Fixes stress tests running in Help mode on CI instead of executing tests. The root cause was the dotnet CLI's System.CommandLine silently injecting pipeline variable content into application arguments.

Root Cause

The dotnet CLI reads environment variables named {COMMAND}ARGUMENTS (e.g. RUNARGUMENTS, BUILDARGUMENTS, TESTARGUMENTS) and prepends their content to the parsed arguments for that subcommand. Azure DevOps automatically exposes all pipeline variables as uppercased environment variables, so a pipeline variable named buildArguments became BUILDARGUMENTS, and testArguments became TESTARGUMENTS — causing their content to leak into the application's args[] and triggering Help mode.

This affects all .NET SDK versions (8.0+) and is invisible in [command] log lines.

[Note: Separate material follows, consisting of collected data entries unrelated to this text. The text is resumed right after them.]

(** In a model where the system protects only entries directly under the
    project directory, [removePolyMeshContent] on an existing [polyMesh]
    folder succeeds without printing: of that folder only [blockMeshDict]
    is left, as it was; the entries of the project directory beside the
    one holding the folder are untouched; and [isPolyMeshSnappyHexMesh]
    is false afterwards. *)
Theorem removePolyMeshContent_effect (w : world) (d : gmap string entry) :
  lookup_path (polyMeshFolder w) w = Some (Dir d) →
  ∃ w' d',
    removePolyMeshContent w = (Ok tt, w') ∧
    lookup_path (polyMeshFolder w) w' = Some (Dir d') ∧
    (∀ n, d' !! n = if bool_decide (n = "blockMeshDict") then d !! n else None) ∧
    (∀ name, name ≠ hd "" (polyMeshFolder w) →
             lookup_path [name] w' = lookup_path [name] w) ∧
    stdout w' = stdout w ∧
    isPolyMeshSnappyHexMesh w' = (Ok false, w').
Proof.
  intros Hpm. destruct (polyMeshFolder_cons w) as (c & p & Hcp & _).
  unfold lookup_path in Hpm. rewrite Hcp in Hpm.
  destruct (root w) as [[s|m]|] eqn:Hr; try done. cbn [mbind option_bind] in Hpm.
  destruct (removePolyMeshContent_run w c p m d Hcp Hr Hpm)
    as (w' & m' & d' & Hrun & Hpf & Hl & Hs & Hr' & Hres' & Hd'' & Hframe).
  assert (lookup_path (polyMeshFolder w) w' = Some (Dir d')) as Hfolder.
  { unfold lookup_path. by rewrite Hcp, Hr'. }
  exists w', d'. split; [done|split; [done|split; [done|split; [|split; [done|]]]]].
  - intros name Hne. rewrite Hcp in Hne. cbn in Hne.
    rewrite (lookup_path_top w' m' name Hr'), (lookup_path_top w m name Hr).
    by apply Hframe.
  - unfold isPolyMeshSnappyHexMesh, bind at 1, get_state. unfold bind at 1.
    unfold polyMeshFolder in *. rewrite Hpf. unfold os_listdir_at. rewrite Hfolder.
    unfold ret. do 2 f_equal. apply bool_decide_eq_false_2.
    rewrite length_fmap, length_map_to_list.
    assert (d' = match d !! "blockMeshDict" with
                 | Some e => {["blockMeshDict" := e]}
                 | None => ∅
                 end) as ->.
    { apply map_eq. intros n. rewrite Hd''.
      destruct (decide (n = "blockMeshDict")) as [->|Hne].
      - rewrite bool_decide_eq_true_2 by done.
        destruct (d !! "blockMeshDict"); [by rewrite lookup_singleton_eq|done].
      - rewrite bool_decide_eq_false_2 by done.
        destruct (d !! "blockMeshDict"); [by rewrite lookup_singleton_ne|done]. }
    destruct (d !! "blockMeshDict").
    + rewrite map_size_singleton. lia.
    + rewrite map_size_empty. lia.
Qed.

Lemma removePolyMeshContent_effect_witness :
  ∃ w' d',
    removePolyMeshContent Samples2.meshed = (Ok tt, w') ∧
    lookup_path (polyMeshFolder Samples2.meshed) w' = Some (Dir d') ∧
    (∀ n, d' !! n = if bool_decide (n = "blockMeshDict")
                    then ({[ "blockMeshDict" := File "dict"; "points" := File "p";
                             "sets" := Dir {[ "s" := File "" ]} ]}
                          : gmap string entry) !! n
                    else None) ∧
    (∀ name, name ≠ hd "" (polyMeshFolder Samples2.meshed) →
             lookup_path [name] w' = lookup_path [name] Samples2.meshed) ∧
    stdout w' = stdout Samples2.meshed ∧
    isPolyMeshSnappyHexMesh w' = (Ok false, w').
Proof.
  eapply removePolyMeshContent_effect. vm_compute. reflexivity.
Defined.

(** Without a [polyMesh] folder [removePolyMeshContent] raises [OSError]
    before it touches anything, and so do the methods that start with it:
    [purge] with its defaults, whatever it is asked to remove besides, and
    [blockMesh] with [overwrite]. *)
Theorem polyMesh_folder_required `{RunManager} (w : world)
    (snappy results post : bool) (args : list string) (wait : bool) :
  (∀ d, lookup_path (polyMeshFolder w) w ≠ Some (Dir d)) →
  removePolyMeshContent w = (Raised OSError, w) ∧
  purge true snappy results post w = (Raised OSError, w) ∧
  blockMesh args wait true w = (Raised OSError, w).
Proof.
  intros Hno.
  assert (removePolyMeshContent w = (Raised OSError, w)) as Hrm.
  { unfold removePolyMeshContent, bind at 1, get_state. unfold bind at 1.
    unfold os_listdir_at.
    destruct (lookup_path (polyMeshFolder w) w) as [[s|d]|] eqn:E; try done.
    by destruct (Hno d). }
  split; [done|]. split.
  - unfold purge, bind at 1. by rewrite Hrm.
  - unfold blockMesh, bind at 1. by rewrite Hrm.
Qed.

End PolyMesh.

Lemma polyMesh_folder_required_witness :
  Case.removePolyMeshContent Samples.numbered = (Raised OSError, Samples.numbered) ∧
  Case.purge true true true true Samples.numbered
  = (Raised OSError, Samples.numbered) ∧
  @CaseRest.blockMesh (SpecRunManager.manager Samples.behaviour) [] true true Samples.numbered
  = (Raised OSError, Samples.numbered).
Proof.
  apply (@polyMesh_folder_required (SpecRunManager.manager Samples.behaviour) Samples.numbered
           true true true [] true).
  intros d. vm_compute. discriminate.
Defined.

(** ** The case object: construction and lookup *)

Section CaseObject.
Import Case CaseRest Props Props2.
Context `{FoamFile F}.

Lemma checkInputGeometries_run {S} (geos : list geometry) (s : S) :
  checkInputGeometries geos s
  = if forallb isBFMesh geos then (Ok geos, s) else (Raised AssertionError, s).
Proof.
  unfold checkInputGeometries.
  assert (for_each geos (λ geo, py_assert (isBFMesh geo)) s
          = if forallb isBFMesh geos then (Ok tt, s) else (Raised AssertionError, s))
    as Hloop.
  { induction geos as [|g geos IH]; [done|].
    cbn [for_each forallb]. unfold bind at 1, py_assert at 1.
    destruct (isBFMesh g); [|done]. cbn. exact IH. }
  unfold bind at 1. rewrite Hloop. by destruct (forallb isBFMesh geos).
Qed.
Definition _fetch (url : string) (kwargs : gmap string pyval) : M string :=
  response ← send (get_request (remoteaddr url kwargs));
  match response with
  | Response _ _ doc => mret doc
  | HTTPFailure code msg => raise (HTTPError code msg)
  | Unreachable => raise URLError
  end.

Definition _HTTP_request (url method xml_string : string)
    (headers : list (string * string)) : M (Z * string) :=
  if negb (str_in method HTTP_ACCEPTED_METHODS) then
    raise (ValueError ("Method must be one of " +:+
                       RequestWithMethod.methods_text))
  else if str_in method HTTP_ACCEPTED_DATA_METHODS
          && negb (Py.truthy (PStr xml_string)) then
    raise (TypeError ("Missing data for " +:+ method +:+ " request."))
  else if str_in method HTTP_ACCEPTED_NODATA_METHODS
          && Py.truthy (PStr xml_string) then
    raise (TypeError ("Unexpected data for " +:+ method +:+ " request."))
  else
    req ← lift (RequestWithMethod.__init__ method url xml_string headers);
    response ← send req;
    match response with
    | Response code msg _ => mret (code, msg)
    | HTTPFailure code msg => mret (code, msg)
    | Unreachable => raise URLError
    end.

Definition _objectify (url : string) (kwargs : gmap string pyval) : M oelem :=
  doc ← _fetch url kwargs;
  lift (fromstring X doc).

Definition testAuth : M bool :=
  '(code, _) ← _HTTP_request (base_url self +:+ "/xml/") "HEAD" "" [];
  if code =? 200 then mret true
  else if code =? 401 then mret false
  else raise (Exception_ ("Unexpected request status code: " +:+ pretty code)).

End defs.
End Client.

(** ** Decoded documents ([lxml.objectify]) *)

Module Objectify.

Definition tag (e : oelem) : string := let 'OElem t _ _ := e in t.
Definition text (e : oelem) : string := let 'OElem _ t _ := e in t.
Definition getchildren (e : oelem) : list oelem := let 'OElem _ _ c := e in c.

(** [e.name[:]]: the children of [e] called [name]. *)
Definition children_named (name : string) (e : oelem) : list oelem :=
  filter (λ c, tag c = name) (getchildren e).

(** [e.name] and [e['name']]: the first such child. *)
Definition child (name : string) (e : oelem) : result oelem :=
  match children_named name e with
  | c :: _ => Ok c
  | [] => Raise (AttributeError ("no such child: " +:+ name))
  end.

(** [e.pyval]; an element with children is not a data element. *)
Definition pyval (X : externals) (e : oelem) : result oval :=
  match getchildren e with
  | [] => Ok (pyval_of X (text e))
  | _ => Raise (AttributeError "pyval")
  end.

(** [str(e)]. *)
Definition str (X : externals) (e : oelem) : string :=
  match getchildren e with
  | [] => Lib.ostr X (pyval_of X (text e))
  | _ => text e
  end.

(** [float(e)], as [complex(re, im)] asks of both arguments.  A leaf
    that holds a text converts that text and fails as [float(s)] does. *)
Definition to_float (X : externals) (e : oelem) : result float :=
  rbind (pyval X e) (λ v,
    match v with
    | OFloat f => Ok f
    | OInt n => Ok (float_of_int X n)
    | OBool b => Ok (if b then 1 else 0)%float
    | OStr s =>
        match Lib.float_of_text X s with
        | Some f => Ok f
        | None => Raise (ValueError ("could not convert string to float: " +:+ s))
        end
    | ONone => Raise (TypeError "complex() argument must be a number")
    end).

You can see the pipeline executing the tests now:

They aren't passing, but that's a problem for another PR.

Changes

Pipeline Default Behaviour

  • Changed the default bhaviour to fail the entire pipeline if any stress test steps fail.
    • This is the opposite of it's original configuration, which would pass with issues if any tests failed.
    • This will cause PRs to show failing checks, but will not prevent PRs from merging (stress tests aren't required checks).

Pipeline variable rename (stress-tests-job.yml)

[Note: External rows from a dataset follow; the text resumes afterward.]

(** * Grammarkdown front end: symbol tables, binder and parser

    A shallow embedding of [src/symbols.ts], [src/lib/binder.ts], the
    parser source and the helpers of the core module it uses, followed by
    the properties the specification states about them and by further
    properties of the code.  Mutable objects are modelled by explicit state passing;
    objects that are shared between several owners (symbols, diagnostic
    sinks, tag maps, cancellation sources) live in stores and are named by
    references, so that aliasing is visible in the model. *)

From Stdlib Require Import String List Bool Arith Lia.
From stdpp Require Import gmap strings list fin_maps.

Set Default Proof Using "Type".

(** ** Exceptions and the state/exception monad

    JavaScript code either returns a value or throws.  [OperationCanceled]
    is what [throwIfCancellationRequested] throws, [TypeError] is what a
    property access on [undefined] throws.  [OutOfFuel] is not a JavaScript
    exception: it marks the point where a bounded unrolling of a loop was
    too short, and is never confused with a result. *)

Inductive Exn := OperationCanceled | TypeError | OutOfFuel.

Inductive Result (A : Type) :=
| Ok (a : A)
| Throw (e : Exn).
Arguments Ok {A} a.
Arguments Throw {A} e.

Definition M (S A : Type) : Type := S -> Result A * S.

Definition ret {S A} (a : A) : M S A := fun s => (Ok a, s).

Definition bind {S A B} (m : M S A) (f : A -> M S B) : M S B :=
  fun s => match m s with
           | (Ok a, s') => f a s'
           | (Throw e, s') => (Throw e, s')
           end.

Definition throw {S A} (e : Exn) : M S A := fun s => (Throw e, s).
Definition gets {S A} (f : S -> A) : M S A := fun s => (Ok (f s), s).
Definition modify {S} (f : S -> S) : M S unit := fun s => (Ok tt, f s).

(** [try { m } finally { cleanup }]: the clean-up runs on every exit and the
    outcome of [m] is kept (the clean-up blocks of the source only assign
    fields and cannot throw). *)
Definition finally {S A} (m : M S A) (cleanup : S -> S) : M S A :=
  fun s => let '(r, s') := m s in (r, cleanup s').

Declare Scope js_scope.
Delimit Scope js_scope with js.
Notation "'let*' x ':=' c1 'in' c2" := (bind c1 (fun x => c2))
  (at level 10, x pattern, c1 at level 100, c2 at level 200) : js_scope.
Notation "c1 ';;' c2" := (bind c1 (fun _ => c2))
  (at level 100, c2 at level 200, right associativity) : js_scope.
Local Open Scope js_scope.

Definition when {S} (b : bool) (m : M S unit) : M S unit := if b then m else ret tt.

(** A JavaScript string is truthy when it is not empty; [undefined] is falsy. *)
Definition truthy (name : string) : bool := negb (String.eqb name EmptyString).
Definition truthy_opt (name : option string) : bool :=
  match name with Some n => truthy n | None => false end.

(** ** Cancellation tokens

    [CancellationToken] comes from the [prex] package.  The code only ever
    calls [throwIfCancellationRequested] on it.  A token is a reference to a
    cancellation source; the store records, per source, how many more polls
    succeed before the request becomes visible ([0]: already cancelled).
    [CancellationToken.none] and sources without an entry never cancel. *)

Module CancellationToken.
Inductive t := none | source (i : nat).
Definition throwIfCancellationRequested (tok : t) (polls : gmap nat nat)
  : Result unit * gmap nat nat :=
  match tok with
  | none => (Ok tt, polls)
  | source i =>
      match polls !! i with
      | Some 0 => (Throw OperationCanceled, polls)
      | Some (S n) => (Ok tt, <[i := n]> polls)
      | None => (Ok tt, polls)
      end
  end.
End CancellationToken.
Abbreviation CancellationToken := CancellationToken.t.

(** ** Syntax kinds ([tokens.ts] is not part of the sources at hand)

    Modelled from the spec: the [SyntaxKind] enumeration of [tokens.ts],
    restricted to the members the parser and binder name.  The enumeration is
    numeric in the source; [Unknown] is its zero and the only falsy member,
    the keywords form the range [FirstKeyword .. LastKeyword] and the prose
    tokens the range [FirstProseFragment .. LastProseFragment]. *)

Module SyntaxKind.
Inductive t :=
| Unknown
| HtmlOpenTagTrivia | HtmlCloseTagTrivia
| EndOfFileToken | LineTerminatorToken | IndentToken | DedentToken
| StringLiteral | Terminal | UnicodeCharacterLiteral
| ProseHead | ProseMiddle | ProseTail | ProseFull
| AtToken | OpenBraceToken | CloseBraceToken
| OpenBracketToken | OpenBracketGreaterThanToken | CloseBracketToken
| GreaterThanToken | OpenParenToken | CloseParenToken
| ColonToken | ColonColonToken | ColonColonColonToken
| CommaToken | PlusToken | TildeToken | QuestionToken
| EqualsToken | EqualsEqualsToken | ExclamationEqualsToken | NotEqualToToken
| LessThanMinusToken | ElementOfToken | LessThanExclamationToken | NotAnElementOfToken
| ButKeyword | DefineKeyword | EmptyKeyword | FalseKeyword | GoalKeyword
| HereKeyword | ImportKeyword | LexicalKeyword | LookaheadKeyword | NoKeyword
| NotKeyword | OfKeyword | OneKeyword | OrKeyword | ThroughKeyword | TrueKeyword
| Identifier | LinkReference
| SourceFile | UnicodeCharacterRange | ButNotSymbol
| Prose | PlaceholderSymbol | InvalidSymbol
| EmptyAssertion | LookaheadAssertion | LexicalGoalAssertion | NoSymbolHereAssertion
| ParameterValueAssertion | ProseAssertion | InvalidAssertion
| SymbolSet | SymbolSpan | Nonterminal | OneOfSymbol
| ParameterList | ArgumentList | Argument | OneOfList
| RightHandSide | RightHandSideList
| Production | Import | Define
| ParameterNode.

Definition code (k : t) : nat :=
  match k with
  | Unknown => 0
  | HtmlOpenTagTrivia => 1 | HtmlCloseTagTrivia => 2
  | EndOfFileToken => 3 | LineTerminatorToken => 4 | IndentToken => 5 | DedentToken => 6
  | StringLiteral => 7 | Terminal => 8 | UnicodeCharacterLiteral => 9
  | ProseHead => 10 | ProseMiddle => 11 | ProseTail => 12 | ProseFull => 13
  | AtToken => 14 | OpenBraceToken => 15 | CloseBraceToken => 16
  | OpenBracketToken => 17 | OpenBracketGreaterThanToken => 18 | CloseBracketToken => 19
  | GreaterThanToken => 20 | OpenParenToken => 21 | CloseParenToken => 22
  | ColonToken => 23 | ColonColonToken => 24 | ColonColonColonToken => 25
  | CommaToken => 26 | PlusToken => 27 | TildeToken => 28 | QuestionToken => 29
  | EqualsToken => 30 | EqualsEqualsToken => 31 | ExclamationEqualsToken => 32
  | NotEqualToToken => 33 | LessThanMinusToken => 34 | ElementOfToken => 35
  | LessThanExclamationToken => 36 | NotAnElementOfToken => 37
  | ButKeyword => 38 | DefineKeyword => 39 | EmptyKeyword => 40 | FalseKeyword => 41
  | GoalKeyword => 42 | HereKeyword => 43 | ImportKeyword => 44 | LexicalKeyword => 45
  | LookaheadKeyword => 46 | NoKeyword => 47 | NotKeyword => 48 | OfKeyword => 49
  | OneKeyword => 50 | OrKeyword => 51 | ThroughKeyword => 52 | TrueKeyword => 53
  | Identifier => 54 | LinkReference => 55
  | SourceFile => 56 | UnicodeCharacterRange => 57 | ButNotSymbol => 58
  | Prose => 59 | PlaceholderSymbol => 60 | InvalidSymbol => 61
  | EmptyAssertion => 62 | LookaheadAssertion => 63 | LexicalGoalAssertion => 64
  | NoSymbolHereAssertion => 65 | ParameterValueAssertion => 66 | ProseAssertion => 67
  | InvalidAssertion => 68
  | SymbolSet => 69 | SymbolSpan => 70 | Nonterminal => 71 | OneOfSymbol => 72
  | ParameterList => 73 | ArgumentList => 74 | Argument => 75 | OneOfList => 76
  | RightHandSide => 77 | RightHandSideList => 78
  | Production => 79 | Import => 80 | Define => 81
  | ParameterNode => 82
  end.

Definition eqb (a b : t) : bool := Nat.eqb (code a) (code b).

Definition FirstKeyword := ButKeyword.
Definition LastKeyword := TrueKeyword.
Definition FirstProseFragment := ProseHead.
Definition LastProseFragment := ProseFull.

(** [kind >= lo && kind <= hi] on the numeric enumeration. *)
Definition inRange (lo hi k : t) : bool :=
  Nat.leb (code lo) (code k) && Nat.leb (code k) (code hi).
End SyntaxKind.
Abbreviation SyntaxKind := SyntaxKind.t.
Infix "=k" := SyntaxKind.eqb (at level 70, no associativity).

(** ** Nodes ([nodes.ts] is not part of the sources at hand)

    Modelled from the spec: a node owns an identity [id], a kind, a half-open
    text range [pos .. end_), optional leading and trailing markup trivia
    and its child nodes.  [children] lists the children that are present, in
    the order [forEachChild] visits them (the order of the constructor
    arguments in the parser); [text] is the decoded text of identifiers and
    literals.  The [name] of a production or parameter is its first child. *)

Module HtmlTrivia.
Record t := mk { kind : SyntaxKind; tagName : string; pos : nat; end_ : nat }.
End HtmlTrivia.
Abbreviation HtmlTrivia := HtmlTrivia.t.

Module Node.
#[local] Unset Elimination Schemes.
Inductive t :=
| mk (id : nat) (kind : SyntaxKind) (pos end_ : nat) (text : option string)
     (leadingHtmlTrivia trailingHtmlTrivia : option (list HtmlTrivia))
     (children : list t).
#[local] Set Elimination Schemes.

Definition id (n : t) : nat := let 'mk i _ _ _ _ _ _ _ := n in i.
Definition kind (n : t) : SyntaxKind := let 'mk _ k _ _ _ _ _ _ := n in k.
Definition pos (n : t) : nat := let 'mk _ _ p _ _ _ _ _ := n in p.
Definition end_ (n : t) : nat := let 'mk _ _ _ e _ _ _ _ := n in e.
Definition text (n : t) : option string := let 'mk _ _ _ _ x _ _ _ := n in x.
Definition leadingHtmlTrivia (n : t) := let 'mk _ _ _ _ _ l _ _ := n in l.
Definition trailingHtmlTrivia (n : t) := let 'mk _ _ _ _ _ _ r _ := n in r.
Definition children (n : t) : list t := let 'mk _ _ _ _ _ _ _ c := n in c.

Definition name (n : t) : option t := head (children n).
Definition firstChild (n : t) : option t := head (children n).
Definition lastChild (n : t) : option t := last (children n).

(** Object identity of nodes is identity of their [id]s. *)
Definition same (a b : t) : bool := Nat.eqb (id a) (id b).
End Node.
Abbreviation Node := Node.t.

(** A [SourceFile] is the root node together with what the parser records
    about the file; [parseDiagnostics] names the file's own diagnostic sink. *)
Module SourceFile.
Record t := mk {
  node : Node;
  filename : string;
  text : string;
  imports : list string;
  parseDiagnostics : option nat
}.
End SourceFile.
Abbreviation SourceFile := SourceFile.t.

(** ** Symbols and symbol tables ([src/symbols.ts]) *)

Module SymbolKind.
Inductive t := SourceFile | Production | Parameter_.
Definition code (k : t) : nat :=
  match k with SourceFile => 0 | Production => 1 | Parameter_ => 2 end.
Definition of_code (n : nat) : option t :=
  match n with 0 => Some SourceFile | 1 => Some Production | 2 => Some Parameter_ | _ => None end.
#[global] Instance eq_dec : EqDecision t.
Proof. solve_decision. Defined.
#[global] Instance countable : Countable t :=
  inj_countable code of_code (fun k => match k with SourceFile | Production | Parameter_ => eq_refl end).
End SymbolKind.
Abbreviation SymbolKind := SymbolKind.t.

(** A [Symbol] object.  [parent] is a reference to another symbol.  The
    [locals] field of the class is never read or written by the code and is
    left out.  Symbols are mutable ([declareSymbol] assigns [parent]) and
    shared by every table that lists them, so they live in a store and are
    referred to by [id]. *)
Module Symbol.
Record t := mk { id : nat; name : string; kind : SymbolKind; parent : option nat }.
Definition with_parent (p : option nat) (s : t) : t := mk (id s) (name s) (kind s) p.
End Symbol.
Abbreviation Symbol := Symbol.t.

(** The module-level counter [nextSymbolId] and the symbols created so far. *)
Record SymbolHeap := mkSymbolHeap {
  nextSymbolId : nat;
  symbolObjects : gmap nat Symbol
}.

Definition initialSymbolHeap : SymbolHeap := mkSymbolHeap 0 ∅.

(** [new Symbol(kind, name)]: [id = ++nextSymbolId]. *)
Definition new_Symbol (kind : SymbolKind) (name : string) (h : SymbolHeap) : nat * SymbolHeap :=
  let i := S (nextSymbolId h) in
  (i, mkSymbolHeap i (<[i := Symbol.mk i name kind None]> (symbolObjects h))).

  • Rename buildArgumentsdotnetBuildOpts
  • Rename testArgumentsstressTestOpts
  • Add dotnetRunOpts variable for shared dotnet run options
  • Use ${{ variables.* }} compile-time expansion for all static variables
  • Add warning comment explaining the {COMMAND}ARGUMENTS env var footgun

Pool name auto-selection (stress-tests-stage.yml)

  • Automatically select 1ES pool based on ADO project name:
    • ADO.NetADO-1ES-Pool
    • publicADO-CI-1ES-Pool
  • Uses ${{ if eq(variables['System.TeamProject'], 'ADO.Net') }} at compile time
  • Removes hardcoded pool names from job invocations

Stress runner simplification (Program.cs)

  • Upgrade to use System.CommandLine
  • Remove dead code paths (RunMode.RunOne, RunMode.Profile, XML config)
  • Remove PlatformAttribute (unused)
  • Remove version detection logic (unused)
  • Simplify to just RunAll and Help modes

Pipeline structure (stress-tests-pipeline.yml, stress-tests-stage.yml)

  • Remove unnecessary parameter defaults (require explicit values)
  • Thread parameters cleanly through pipeline → stage → job
  • Explicitly pass netFrameworkTestRuntimes: [] for Linux/macOS jobs

Instructions update (.github/instructions/ado-pipelines.instructions.md)

  • Document the {COMMAND}ARGUMENTS env var injection gotcha
  • List forbidden variable names and safe alternatives

Verification

  • Confirmed the exact CI command was triggering Help mode due to env var injection
  • Verified variable rename eliminates the injection (Run 15321)
  • Confirmed env: property correctly sets STRESS_CONFIG_FILE for the spawned process
  • Verified pool name auto-selection compiles correctly for both projects

… warnOnTestFailure

- Move STRESS_CONFIG_FILE from dotnet run -e arg to task env: property
  to fix DotNetCoreCLI@2 leaking the env var value as an app argument,
  which hit the default switch case and set RunMode.Help.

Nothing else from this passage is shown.